I asked the boy (hereinafter referred to as “The Patient”) to come see me in the den after school. I made him sign in for his appointment at the kitchen. My wife collected his co-pay from his piggy bank.

“Please be seated,” I said to The Patient. “It seems you have a wishing problem.”

“I just wished I love my family,” he said.

“Uh huh,” I said. I took out a notepad, the kind you find in your mailbox with a realtor’s name on it. I scribbled some notes. “How long has this been going on?”

The Patient didn’t speak.

“Interesting,” I said.

My response to his response meant only one thing: for the first time in my one-day medical career as a Wish Doctor, I was able to use the word “interesting” in my line of questioning.

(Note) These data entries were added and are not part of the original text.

Section credentials.
Context (sha256 : string -> bytes).
Context {enc dec} `{!Aead enc dec}.

Lemma encryptSecret_some env iv v options r : v <> EmptyString -> encryptSecret sha256 enc env iv (Some v) options = Ok r ->
  exists c, r = Some c.
Proof.
  intros Nv H. unfold encryptSecret in H. destruct v as [|ch v']; [done|]. case_match; [simplify_eq; eauto|].
  result_ok H. destruct a; result_ok H; repeat case_match; simplify_eq; eauto.
Qed.

Lemma encrypted_looks_encrypted env iv v options c : v <> EmptyString -> isEncryptedSecret v = false ->
  encryptSecret sha256 enc env iv (Some v) options = Ok (Some c) -> isEncryptedSecret c = true.
Proof.
  intros Nv Hne H. destruct (encrypt_shape _ _ _ _ _ _ Nv Hne H) as [(k & key & aad & _ & _ & _ & ->)|[(k & key & _ & _ & _ & ->)|(key & _ & _ & ->)]].
  - apply v3_prefix.
  - apply v2_prefix.
  - apply v1_prefix.
Qed.

(** C36: The credentials of a command are encrypted in the stored payload, and the payload
    decrypted for delivery is the one the caller gave, member by member: for a payload none of
    whose strings already looks encrypted. (A credential that begins with one of the
    envelopes' prefixes, such as [enc:v1:], is taken for encrypted and stored as given.) *)
Theorem command_credentials_roundtrip env ivs type payload out :
  (forall n, Forall is_byte (ivs n) /\ ivs n <> []) ->
  (forall k s, json_get k payload = JStr s -> isEncryptedSecret s = false) ->
  encryptSensitivePayloadFields sha256 enc env ivs type payload = Ok out ->
  decryptSensitivePayloadFields sha256 dec env type (JObj out) = Ok (JObj payload)
  /\ forall k s, type = "encryption_rotate_key"%string -> k = "password"%string \/ k = "currentRecoveryKey"%string ->
      json_get k payload = JStr s -> s <> EmptyString ->
      exists c, json_get k out = JStr c /\ isEncryptedSecret c = true.
Proof.
  intros Hiv Hplain H. unfold encryptSensitivePayloadFields, decryptSensitivePayloadFields in *.
  destruct (SENSITIVE_PAYLOAD_FIELDS type) as [| |fields] eqn:Ef.
  { simplify_eq. split; [done|]. intros k s ->. done. }
  { done. }
  assert (fields = ["password"; "currentRecoveryKey"]%string) as ->.
  { unfold SENSITIVE_PAYLOAD_FIELDS in Ef. repeat case_bool_decide; by simplify_eq. }
  assert (Hnd : NoDup ["password"; "currentRecoveryKey"]%string) by (repeat constructor; set_solver).
  set (good := fun s => s <> EmptyString /\ isEncryptedSecret s = false).
  assert (Hfg : forall n v r, good v -> encryptSecret sha256 enc env (ivs n) (Some v) commandOptions = Ok r ->
    exists c, r = Some c /\ c <> EmptyString
              /\ forall m : nat, decryptSecret sha256 dec env (Some c) commandOptions = Ok (Some v)).
  { intros n v r [Nv Hne] Hr. destruct (encryptSecret_some _ _ _ _ _ Nv Hr) as [c ->]. exists c. split; [done|].
    pose proof (encrypted_looks_encrypted _ _ _ _ _ Nv Hne Hr) as Hc. split; [by intros ->|]. intros _.
    destruct (Hiv n). exact (decrypt_encrypted sha256 env (ivs n) v commandOptions false c ltac:(done) ltac:(done) Nv Hne Hr). }
  assert (Hgood : forall k s, secret_text (json_get k payload) = Some s -> good s).
  { intros k s Hs. unfold secret_text in Hs. repeat case_match; simplify_eq. split; [done|]. by eapply Hplain. }
  split.
  - rewrite (mapFields_back _ _ good Hfg 0 0 _ payload out Hnd (fun k s _ => Hgood k s) H). done.
  - intros k s _ Hk Hs Ns. assert (Hst : secret_text (json_get k payload) = Some s) by (rewrite Hs; by destruct s).
    destruct (mapFields_all _ _ good Hfg 0 _ payload out k s Hnd H) as (i & c & Hc & Hget); [|done|by eapply Hgood|].
    { rewrite !elem_of_cons. destruct Hk as [->| ->]; auto. }
    exists c. split; [done|]. destruct (Hgood k s Hst) as [_ Hne]. by eapply encrypted_looks_encrypted.
Qed.
End credentials.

I pondered a cure. The Patient didn’t have a simple case of Erroneous Wishtrophy or Palpable Wish Dimorphism where medication or surgery of the rear outer/frontal lobe of the brain (which houses the X and Y stimuli used for the formation of a wish) leads to a cure. No, this was something foreign.

The Patient was looking at a gloomy prognosis for recovery. For another first time in my medical career, I was flummoxed. I had to give up or forever lose my dignity in the medical profession.

Instead I referred to my Encyclopedia Britannica for answers.

My search came up negative. I found myself facing a block wall, but one with an exit door if I so chose to take it.

Instead I took out my scalpel, some construction paper and a few magic markers. I constructed a wishing fountain façade, gave The Patient a roll of pennies, and asked him to wish until he got it right. Yes, success was in my future, maybe even the Nobel Prize.

Wish by wish, my short-lived medical career went down the fake fountain drain. The Patient only wished to love his family. I tried feeding him real wishes like, “I wish for a bike . . . I wish for a G.I. Joe with the kung fu grip . . . I wish for a bad crop report so my stock in frozen concentrated orange juice will flourish,” but that didn’t help.

I threw in the proverbial towel and resigned as lead doctor in my home.

The next day, my son and I ended up in a public restroom. He spotted the urinals and asked for a coin to make a wish. I gave him a penny and didn’t try to correct him when he said, “I wish I love my family” while throwing the coin and his wish into the toilet.

Then it hit me -- not the coin, but the meaning of the wish, “I wish I love my family.” My son is basically guaranteeing via the Wishing Universe that he’ll love his mom and dad forever. Even when he becomes 13, when kids become teenagers and learn to hate their parents to be socially cool, our son will be stuck loving us as a result of the wishes he made throughout childhood.

And Mommy and Daddy will live happily ever after.